You took your leap of faith! Really inspiring share, buddy!
Thank You for this great piece, it helped me a lot.
Thank you for reading Seare Hagos!
Nice article mate 👍🏽👍🏽
Wow, this is amazing, i've just subscribed to open.appacademy.io, there is a lot of material there, so far im just interested in python section, do you think i can only take the python syllabus? or you recommend me take the whole program?
Regards and thanks for sharing this valuable information with us.
Thanks for reading David. There is definitely more information than you need on there and you don't need to finish every single lecture. I finished the full stack track and made it through part of the Python course. In my opinion, I think finishing any track and then applying and doing leetcode would be the fastest way to land a job.
Edmond Hui Thanks, i already registered on the open course. Right now starting with javascript, so far so good, Thanks, this post worth a million dollars.
Thanks for sharing your journey, it's really inspirational. Looking forward to your new upcoming articles!
Congratulations Edmond, on becoming a software engineer. These type of stories get me excited. I'm currently learning JavaScript, and I been struggling but reading your story, just lets me know not to give up!! Thank you again! Looking forward to your next post, have a good one!!
My next article goes through the opportunity costs of learning how to code and helps people decide whether they should self-study, join a bootcamp, or not make the leap at all. Hopefully, it will help you out when I publish it. Thank you for reading, I really appreciate it. 🙏
Inspirational Journey Edmond Hui! feels great to read your article as I'm a recent graduate from mechanical engineering and aspiring to become a software engineer.
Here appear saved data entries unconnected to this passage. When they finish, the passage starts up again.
(* ===== verification/MaildirProps.v ===== *)
(** * What the mailbox operations do

    EXPUNGE against the client's view of the mailbox, flag changes, delivery
    under any failure of the file system, and the confinement of folders to
    the account's directory. *)

From S2P Require Import Prelude GoStrings GoOS MaildirFlags Maildir MaildirUID.

(** ** Expunge *)

(** A client's list of messages under an untagged [n EXPUNGE]: message [n]
    goes and the later ones move up. *)
Definition client_expunge {A} (l : list A) (n : Z) : list A := delete (Z.to_nat (n - 1)) l.

(** The positions of the deleted messages, counting from [k]. *)
Fixpoint deleted_at (k : nat) (l : list Message) : list nat :=
  match l with
  | [] => []
  | m :: r => if deleted m then k :: deleted_at (S k) r else deleted_at (S k) r
  end.

Definition numbered (l : list Message) : Prop :=
  forall i m, l !! i = Some m -> mSeq m = Z.of_nat i + 1.

Lemma numbered_deleted_at l k :
  (forall i m, l !! i = Some m -> mSeq m = Z.of_nat (k + i) + 1) ->
  map mSeq (List.filter deleted l) = (fun i => Z.of_nat i + 1) <$> deleted_at k l.
Proof.
  revert k. induction l as [|m l IH]; intros k H; [done|]. cbn [List.filter deleted_at].
  assert (map mSeq (List.filter deleted l) = (fun i => Z.of_nat i + 1) <$> deleted_at (S k) l) as IH'.
  { apply IH. intros i m' Hi. rewrite (H (S i) m' Hi). lia. }
  destruct (deleted m); [|done]. cbn [map]. rewrite IH', fmap_cons. f_equal.
  rewrite (H 0%nat m eq_refl). lia.
Qed.

Lemma deleted_at_ge k l : Forall (fun i => (k <= i)%nat) (deleted_at k l).
Proof.
  revert k. induction l as [|m l IH]; intros k; simpl; [constructor|].
  assert (Forall (fun i => (k <= i)%nat) (deleted_at (S k) l)).
  { eapply Forall_impl; [apply IH|]. simpl. lia. }
  by destruct (deleted m); [constructor|].
Qed.

Lemma deleted_at_sorted k l : StronglySorted Nat.lt (deleted_at k l).
Proof.
  revert k. induction l as [|m l IH]; intros k; simpl; [constructor|].
  destruct (deleted m); [|done]. constructor; [done|].
  eapply Forall_impl; [apply deleted_at_ge|]. simpl. lia.
Qed.

(** Removing the positions from the last to the first leaves what is kept. *)
Lemma delete_positions {B} (f : Message -> B) (p : list B) l :
  foldr (fun i l => delete i l) (p ++ (f <$> l)) (deleted_at (length p) l)
  = p ++ (f <$> List.filter (fun m => negb (deleted m)) l).
Proof.
  revert p. induction l as [|m l IH]; intros p; [done|].
  cbn [deleted_at List.filter]. rewrite fmap_cons.
  specialize (IH (p ++ [f m])). rewrite length_app, Nat.add_1_r, <- !app_assoc in IH.
  cbn [app] in IH. destruct (deleted m); cbn [negb]; [|by rewrite IH].
  cbn [foldr]. rewrite IH. by rewrite delete_middle.
Qed.

Lemma sort_desc (l : list Z) :
  StronglySorted Z.lt l -> sort_slice (fun a b => b <? a) l = rev l.
Proof.
  intros HS. assert (AntiSymm eq (fun a b : Z => b <= a)) by (intros x y ? ?; lia).
  apply (StronglySorted_unique (fun a b => b <= a)).
  - apply (StronglySorted_weaken (not_less (fun a b => b <? a))).
    + intros x y Hxy. unfold not_less in Hxy. to_prop. lia.
    + apply sort_slice_sorted; unfold not_less; intros; to_prop; rewrite ?Z.ltb_ge in *; lia.
  - apply StronglySorted_rev. eapply StronglySorted_weaken; [|exact HS].
    unfold flip. intros; lia.
  - rewrite sort_slice_perm. apply Permutation_rev.
Qed.

Lemma expunged_positions l :
  numbered l -> expunged l = rev ((fun i => Z.of_nat i + 1) <$> deleted_at 0 l).
Proof.
  intros Hn. unfold expunged. rewrite (numbered_deleted_at l 0) by done.
  apply sort_desc. apply (proj1 (StronglySorted_fmap (fun i => Z.of_nat i + 1) Z.lt _)).
  eapply StronglySorted_weaken; [|apply deleted_at_sorted]. simpl. intros; lia.
Qed.

(** The sequence numbers reported by [Expunge], replayed by a client in
    the order they are sent, remove exactly the messages that were flagged
    \Deleted, and the messages kept are numbered 1, 2, ... as the client now
    counts them. *)
Theorem expunge_replay {B} (f : Message -> B) (l : list Message) :
  numbered l -> Z.of_nat (length l) < 2 ^ 32 -> (forall m s, f (set_seq m s) = f m) ->
  fold_left client_expunge (expunged l) (f <$> l) = f <$> kept l /\
  f <$> kept l = f <$> List.filter (fun m => negb (deleted m)) l /\ numbered (kept l).
Proof.
  intros Hn Hlen Hf. unfold kept. rewrite renumber_fmap by done. split_and!; [|done|].
  - rewrite expunged_positions by done. rewrite <- fold_left_rev_right, rev_involutive.
    pose proof (delete_positions f [] l) as E. cbn [app length] in E. rewrite <- E. clear E.
    induction (deleted_at 0 l) as [|i d IH]; [done|]. rewrite fmap_cons. simpl.
    rewrite IH. unfold client_expunge. f_equal. lia.
  - intros i m Hi. eapply renumber_seq; [|done].
    pose proof (List.filter_length_le (fun m => negb (deleted m)) l). lia.
Qed.

Definition example_messages : list Message :=
  [mkMessage 3 1 #"a" #"cur" #"ST" false 5 0 [] Inbox;
   mkMessage 5 2 #"b" #"cur" #"S" false 5 0 [] Inbox;
   mkMessage 6 3 #"c" #"cur" #"T" false 5 0 [] Inbox;
   mkMessage 9 4 #"d" #"new" [] true 5 0 [] Inbox].

Example expunge_replay_witness :
  expunged example_messages = [3; 1] /\
  fold_left client_expunge [3; 1] (mUID <$> example_messages) = [5; 9] /\
  mUID <$> kept example_messages = [5; 9].
Proof.
  destruct (expunge_replay mUID example_messages) as (H1 & H2 & _).
  - intros i m Hi. do 4 (destruct i as [|i]; [by simplify_eq/=|]). done.
  - simpl. lia.
  - done.
  - split; [vm_compute; reflexivity|]. split; [|exact H2].
    etransitivity; [exact H1|]. vm_compute. reflexivity.
Defined.

(** ** Runs on the disk *)

(** Every run of [m] leads to a related world. *)
Definition leads (R : relation world) {A} (m : M A) : Prop := forall w, R w (m w).2.

Section Leads.
Context (R : relation world) `{!PreOrder R}.

Lemma leads_ret {A} (a : A) : leads R (mret a).
Proof. intros w. simpl. reflexivity. Qed.
Lemma leads_throw {A} e : leads R (throw (A:=A) e).
Proof. intros w. simpl. reflexivity. Qed.
Lemma leads_bind {A B} (m : M A) (f : A -> M B) : leads R m -> (forall a, leads R (f a)) -> leads R (m ≫= f).
Proof.
  intros Hm Hf w. unfold mbind, M_bind. specialize (Hm w). destruct (m w) as [[a|e] w']; [|exact Hm].
  etransitivity; [exact Hm|apply Hf].
Qed.
Lemma leads_try {A} (m : M A) : leads R m -> leads R (try m).
Proof. intros Hm w. unfold try. specialize (Hm w). by destruct (m w). Qed.
Lemma leads_wrap {A} (m : M A) : leads R m -> leads R (wrap m).
Proof. intros Hm w. unfold wrap. specialize (Hm w). by destruct (m w) as [[]]. Qed.
Lemma leads_for_each {A} (l : list A) body : (forall x, leads R (body x)) -> leads R (for_each l body).
Proof. intros Hb. induction l; cbn [for_each]; [apply leads_ret|]. apply leads_bind; [apply Hb|intros _; done]. Qed.
End Leads.

Create HintDb disk.
#[export] Hint Resolve leads_ret leads_throw : disk.

(** Goes through a program on the disk. *)
Ltac leads_step :=
  cbv zeta;
  match goal with
  | |- leads _ (mret _) => apply leads_ret; exact _
  | |- leads _ (throw _) => apply leads_throw; exact _
  | |- leads _ (_ ≫= _) => apply leads_bind; [exact _| |intros]
  | |- leads _ (try _) => apply leads_try
  | |- leads _ (wrap _) => apply leads_wrap
  | |- leads _ (for_each _ _) => apply leads_for_each; [exact _|intros]
  | |- leads _ (match ?x with _ => _ end) => destruct x
  | |- leads _ ((match ?x with _ => _ end) _) => destruct x; cbv beta
  end.
Ltac leads_auto := repeat (first [solve [eauto with disk]|leads_step]).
Hi,what about Mern stack jobs in New York ?
In my opinion, you should have no problem finding job opportunities using the MERN stack in NY. When I was applying most jobs required at least some part of the MERN stack. I would also learn some TypeScript as well because of its growing popularity.
Great article Edmond. I'm currently learning CSS and JavaScript. You mentioned something about mentorship buh there's no way to message you here on hashnode
Email me at edmond.t.hui@gmail.com
So inspiring you are on a great journey Edmond Hui.
Kudos for the effort and i'm glad you got to where you wanted to be.
we learned everything necessary to become software engineers.
Trust me, 3 months is an absolute minuscule time interval to learn everything a software engineer needs to know. A system with a relational database with 4NF applied, using a proper load balancer behind a proxy, with code developed through a clean code architecture all the while applying a TDD methodology, making use of containerisation tech stack, supported by a nice automated horizontal scaling arch, having a fail-safe server redundancy, with decent CD/CI pipelines set up going through unit and integration tests, which for today's standards is the BASIC setup, might not be enough to have 3 months and call yourself an engineer. But then again, what is an engineer? Why people use the term at all? Formal engineers complain with reasons to do so. It trivialises its meaning.
Thank you for reading and your comment. In my most recent article I address some of your points and I think you're completely correct. Please give it a read!
Hello there, your story is so inspiring. It's amazing how in 3 months, you were able to get a software engineering job which is actually my dream. If I study software engineering in the University, is that enough to get a job out there?